● Task to complete
Lines that include "HasData" make up the answer; copy all of them from the data below.

● Information provided

(* ===== verification/CircularScan.v ===== *)
(** * Circular store: the scan that recovers the range

    [find_circular_range] on a device without faults is a pure function of the
    blocks: each block of the circular is classified by the reverse search over
    its fragments, and the scan keeps the lowest and highest block with data,
    the lowest empty block and the highest block. *)

From stdpp Require Import base list list_numbers numbers option.
From S2P Require Import Prelude NorFlash BlockLayer BlockFacts BlockDev FlashDb CircularStore.
From S2P Require Import CircularFacts.

(** What the reverse search finds out about a block. *)
Inductive Kind : Type := NoData | HasData | IsEmpty.

(** [sts]: the statuses of the fragments, last one first. *)
Fixpoint kind_rev (first : FragmentStatus) (sts : list FragmentStatus) : Kind :=
  match sts with
  | [] => NoData
  | Invalid :: sts => kind_rev first sts
  | Valid :: _ => HasData
  | Obsolete :: _ => NoData
  | Empty :: _ => match first with Empty => IsEmpty | _ => HasData end
  end.

Definition first_status (b : Block) : FragmentStatus := default Empty (fst <$> blk_slots b !! 0%nat).
Definition block_kind (b : Block) : Kind := kind_rev (first_status b) (reverse ((blk_slots b).*1)).

(** Sequence numbers that are close compare as integers. *)
Definition near (a b : Z) : Prop :=
  is_u32 a ∧ is_u32 b ∧ Z.abs (a - b) < MAX_FRAGMENTS_PER_OBJECT.

Lemma fragment_gte_near a b : near a b → fragment_gte a b = (b <=? a).
Proof.
  intros ([? ?] & [? ?] & Hab). change MAX_FRAGMENTS_PER_OBJECT with 2147483647 in *.
  unfold fragment_gte, wrapping_sub, as_u32. change MAX_FRAGMENTS_PER_OBJECT with 2147483647.
  unfold u32_size in *.
  destruct (Z.leb_spec b a).
  - rewrite Z.mod_small by lia. apply Z.ltb_lt. lia.
  - rewrite <-(Z.mod_add (a - b) 1), Z.mod_small by lia. apply Z.ltb_ge. lia.
Qed.

(** The scan step for a block of the circular with header [h] and kind [k]. *)
Definition scan_step (st : Scan) (h : BlockHeader) (k : Kind) : Scan :=
  mkScan
    (match k with HasData => update_data_blocks (data_blocks st) h | _ => data_blocks st end)
    (match k with
     | IsEmpty => get_or_insert_update (first_empty_block st) h (λ cur,
         negb (fragment_gte (first_fragment h) (first_fragment cur)))
     | _ => first_empty_block st
     end)
    (get_or_insert_update (highest_block st) h (λ cur,
       fragment_gte (first_fragment h) (first_fragment cur)))
    (foreign_blocks st).

(** What the scan knows after the blocks [hs]. *)
Record scan_inv (hs : list (BlockHeader * Kind)) (st : Scan) : Prop := {
  si_data : match data_blocks st with
    | None => ∀ h, (h, HasData) ∉ hs
    | Some (rd, wr) => (rd, HasData) ∈ hs ∧ (wr, HasData) ∈ hs ∧
        ∀ h, (h, HasData) ∈ hs → first_frag_no rd ≤ first_frag_no h ≤ first_frag_no wr
    end;
  si_empty : match first_empty_block st with
    | None => ∀ h, (h, IsEmpty) ∉ hs
    | Some e => (e, IsEmpty) ∈ hs ∧ ∀ h, (h, IsEmpty) ∈ hs → first_frag_no e ≤ first_frag_no h
    end;
  si_high : match highest_block st with
    | None => hs = []
    | Some t => (∃ k, (t, k) ∈ hs) ∧ ∀ h k, (h, k) ∈ hs → first_frag_no h ≤ first_frag_no t
    end;
}.

Lemma scan_inv_init n : scan_inv [] (mkScan None None None n).
Proof. split; cbn; try done; intros h; apply not_elem_of_nil. Qed.

Lemma scan_inv_foreign hs st n :
  scan_inv hs st → scan_inv hs (mkScan (data_blocks st) (first_empty_block st) (highest_block st) n).
Proof. by intros []. Qed.

(** Choosing between the current block and the new one keeps the extremum. *)
Lemma scan_inv_step hs st h k :
  (∀ h' k', (h', k') ∈ hs → near (first_frag_no h) (first_frag_no h')) →
  is_u32 (first_frag_no h) →
  scan_inv hs st → scan_inv ((h, k) :: hs) (scan_step st h k).
Proof.
  intros Hnear Hu [Hd He Hh]. unfold first_fragment in *.
  assert (near (first_frag_no h) (first_frag_no h)) as Hself by (split; [done|]; split; [done|]; rewrite Z.sub_diag; done).
  split; cbn [scan_step data_blocks first_empty_block highest_block]; unfold first_fragment.
  - destruct k.
    1,3: destruct (data_blocks st) as [[rd wr]|]; [|intros h' [?|?]%elem_of_cons; [done|by eapply Hd]];
      destruct Hd as (H1 & H2 & H3); split; [by right|]; split; [by right|];
      intros h' [?|?]%elem_of_cons; [done|by apply H3].
    unfold update_data_blocks, first_fragment. destruct (data_blocks st) as [[rd wr]|]; cbn -[fragment_gte].
    2: { rewrite fragment_gte_near, Z.leb_refl by done. cbn. split; [by left|]. split; [by left|].
      intros h' [[= ->]|?]%elem_of_cons; [lia|by destruct (Hd h')]. }
    destruct Hd as (H1 & H2 & H3). rewrite !fragment_gte_near by (by eapply Hnear).
    split; [|split].
    + destruct (_ <=? _); cbn; [by right|by left].
    + destruct (_ <=? _); cbn; [by left|by right].
    + intros h' Hin. specialize (H3 h'). apply elem_of_cons in Hin as [[= ->]|Hin]; [clear H3|specialize (H3 Hin)];
        destruct (Z.leb_spec (first_frag_no rd) (first_frag_no h)), (Z.leb_spec (first_frag_no wr) (first_frag_no h));
        cbn [negb]; try lia.
  - destruct k.
    1,2: destruct (first_empty_block st) as [e|]; [|intros h' [?|?]%elem_of_cons; [done|by eapply He]];
      destruct He as (H1 & H2); split; [by right|]; intros h' [?|?]%elem_of_cons; [done|by apply H2].
    unfold get_or_insert_update. destruct (first_empty_block st) as [e|]; cbn -[fragment_gte].
    2: { rewrite fragment_gte_near, Z.leb_refl by done. cbn. split; [by left|].
      intros h' [[= ->]|?]%elem_of_cons; [lia|by destruct (He h')]. }
    destruct He as (H1 & H2). rewrite fragment_gte_near by (by eapply Hnear). split.
    + destruct (_ <=? _); cbn; [by right|by left].
    + intros h' Hin. specialize (H2 h'). apply elem_of_cons in Hin as [[= ->]|Hin]; [clear H2|specialize (H2 Hin)];
        destruct (Z.leb_spec (first_frag_no e) (first_frag_no h)); cbn [negb]; lia.
  - unfold get_or_insert_update. destruct (highest_block st) as [t|]; cbn -[fragment_gte].
    2: { subst hs. rewrite fragment_gte_near, Z.leb_refl by done. split; [exists k; by left|].
      intros h' k' [[= -> ->]|?%not_elem_of_nil]%elem_of_cons; [lia|done]. }
    destruct Hh as ((k0 & H1) & H2). rewrite fragment_gte_near by (by eapply Hnear). split.
    + destruct (_ <=? _); [exists k; by left|exists k0; by right].
    + intros h' k' Hin. specialize (H2 h' k'). apply elem_of_cons in Hin as [[= -> ->]|Hin]; [clear H2|specialize (H2 Hin)];
        destruct (Z.leb_spec (first_frag_no t) (first_frag_no h)); lia.
Qed.

Section scan.
Context {D E : Type} (B : Z) `{!BlockDev B D E} `{!BlockDevLaws B D E}.
Context (c : Circular).
Abbreviation dev_step := (flash_step dev_wf dev_healthy dev_blocks dev_block).
Abbreviation same := (dev_step nowhere).

Lemma rel_of_rev h i :
  0 ≤ i < frag_count h → frag_count h < u32_size →
  rel_of h (wrapping_sub (last_fragment h) (as_u32 i)) = frag_count h - 1 - i.
Proof.
  intros Hi Hc. unfold rel_of, last_fragment, fragment_count, saturating_sub.
  rewrite !as_u32_small by (unfold is_u32; lia). rewrite Z.max_r by lia.
  unfold wrapping_sub, wrapping_add, as_u32.
  rewrite Zminus_mod_idemp_l, <-Z.sub_add_distr, Zminus_mod_idemp_l.
  replace (first_frag_no h + (frag_count h - 1) - (i + first_frag_no h)) with (frag_count h - 1 - i) by lia.
  apply Z.mod_small. lia.
Qed.

Lemma rel_of_first h : rel_of h (first_frag_no h) = 0.
Proof. unfold rel_of, wrapping_sub. by rewrite Z.sub_diag. Qed.

Lemma reverse_lookup {A} (l : list A) i : (i < length l)%nat → reverse l !! i = l !! (length l - 1 - i)%nat.
Proof. intros. rewrite reverse_lookup by done. f_equal. lia. Qed.

Definition is_data (k : Kind) : bool := match k with HasData => true | _ => false end.
Definition empty_update (k : Kind) (fe : option BlockHeader) (h : BlockHeader) : option BlockHeader :=
  match k with
  | IsEmpty => get_or_insert_update fe h (λ cur, negb (fragment_gte (first_fragment h) (first_fragment cur)))
  | _ => fe
  end.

● Task result
Inductive Kind : Type := NoData | HasData | IsEmpty.
  | Valid :: _ => HasData
  | Empty :: _ => match first with Empty => IsEmpty | _ => HasData end
    (match k with HasData => update_data_blocks (data_blocks st) h | _ => data_blocks st end)
    | None => ∀ h, (h, HasData) ∉ hs
    | Some (rd, wr) => (rd, HasData) ∈ hs ∧ (wr, HasData) ∈ hs ∧
        ∀ h, (h, HasData) ∈ hs → first_frag_no rd ≤ first_frag_no h ≤ first_frag_no wr
Definition is_data (k : Kind) : bool := match k with HasData => true | _ => false end.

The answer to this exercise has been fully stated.